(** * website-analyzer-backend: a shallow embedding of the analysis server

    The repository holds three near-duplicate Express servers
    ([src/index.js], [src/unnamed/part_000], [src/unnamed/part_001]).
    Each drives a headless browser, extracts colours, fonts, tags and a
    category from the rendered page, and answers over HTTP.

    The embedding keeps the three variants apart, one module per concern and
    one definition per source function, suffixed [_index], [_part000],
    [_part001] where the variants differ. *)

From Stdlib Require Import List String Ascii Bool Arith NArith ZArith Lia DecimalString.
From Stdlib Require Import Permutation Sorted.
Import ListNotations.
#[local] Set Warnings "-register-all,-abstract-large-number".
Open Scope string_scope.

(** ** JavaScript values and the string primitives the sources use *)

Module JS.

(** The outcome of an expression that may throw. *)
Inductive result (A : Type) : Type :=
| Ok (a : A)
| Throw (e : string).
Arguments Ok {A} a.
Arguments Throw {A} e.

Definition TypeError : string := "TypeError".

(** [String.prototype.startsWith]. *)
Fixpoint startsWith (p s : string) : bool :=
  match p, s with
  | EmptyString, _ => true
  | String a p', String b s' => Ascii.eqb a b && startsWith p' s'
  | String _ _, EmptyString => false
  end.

━━━━━━━━━━━━━━━━

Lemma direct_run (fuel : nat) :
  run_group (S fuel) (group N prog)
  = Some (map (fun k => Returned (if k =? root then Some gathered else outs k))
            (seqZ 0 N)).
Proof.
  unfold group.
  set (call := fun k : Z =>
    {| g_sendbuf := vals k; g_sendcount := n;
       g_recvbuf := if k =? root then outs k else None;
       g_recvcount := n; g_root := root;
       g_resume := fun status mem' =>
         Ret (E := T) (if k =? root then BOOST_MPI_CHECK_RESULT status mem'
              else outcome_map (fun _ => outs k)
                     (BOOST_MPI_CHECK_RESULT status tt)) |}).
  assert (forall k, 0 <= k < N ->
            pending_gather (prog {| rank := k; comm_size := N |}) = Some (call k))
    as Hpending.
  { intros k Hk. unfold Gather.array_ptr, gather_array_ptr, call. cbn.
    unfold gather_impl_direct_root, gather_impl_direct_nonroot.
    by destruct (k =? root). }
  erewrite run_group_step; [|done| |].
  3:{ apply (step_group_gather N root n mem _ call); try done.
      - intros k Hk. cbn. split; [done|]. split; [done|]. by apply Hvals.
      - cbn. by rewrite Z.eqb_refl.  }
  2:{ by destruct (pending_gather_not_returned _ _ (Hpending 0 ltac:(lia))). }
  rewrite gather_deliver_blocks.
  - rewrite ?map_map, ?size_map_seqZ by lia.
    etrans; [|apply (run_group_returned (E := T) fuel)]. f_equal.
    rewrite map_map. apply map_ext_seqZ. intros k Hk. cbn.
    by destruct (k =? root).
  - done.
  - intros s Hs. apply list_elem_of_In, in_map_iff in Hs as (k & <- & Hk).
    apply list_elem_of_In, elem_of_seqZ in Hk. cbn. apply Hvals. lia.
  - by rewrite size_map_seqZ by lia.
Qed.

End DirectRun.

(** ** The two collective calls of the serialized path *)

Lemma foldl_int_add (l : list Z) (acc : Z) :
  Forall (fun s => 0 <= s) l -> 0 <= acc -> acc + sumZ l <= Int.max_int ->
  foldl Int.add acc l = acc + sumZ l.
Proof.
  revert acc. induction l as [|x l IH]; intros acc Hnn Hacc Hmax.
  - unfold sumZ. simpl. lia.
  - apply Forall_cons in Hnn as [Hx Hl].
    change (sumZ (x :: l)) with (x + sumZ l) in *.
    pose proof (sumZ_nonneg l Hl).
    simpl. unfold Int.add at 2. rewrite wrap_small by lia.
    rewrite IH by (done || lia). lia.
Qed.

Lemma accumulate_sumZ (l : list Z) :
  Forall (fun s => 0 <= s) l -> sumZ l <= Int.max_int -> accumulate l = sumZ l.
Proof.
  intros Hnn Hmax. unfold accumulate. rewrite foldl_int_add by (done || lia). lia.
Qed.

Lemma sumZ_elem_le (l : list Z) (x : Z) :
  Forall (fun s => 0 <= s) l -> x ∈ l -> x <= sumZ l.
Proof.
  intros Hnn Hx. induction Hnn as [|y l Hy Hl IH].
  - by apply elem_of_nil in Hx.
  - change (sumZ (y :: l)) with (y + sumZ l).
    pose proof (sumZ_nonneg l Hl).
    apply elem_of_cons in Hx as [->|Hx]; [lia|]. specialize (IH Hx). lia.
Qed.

━━━━━━━━━━━━━━━━

» Task statement
Determine the number of lines in the listing that hold the word "simpl". Nothing but that number is wanted.

» Answer to this exercise
2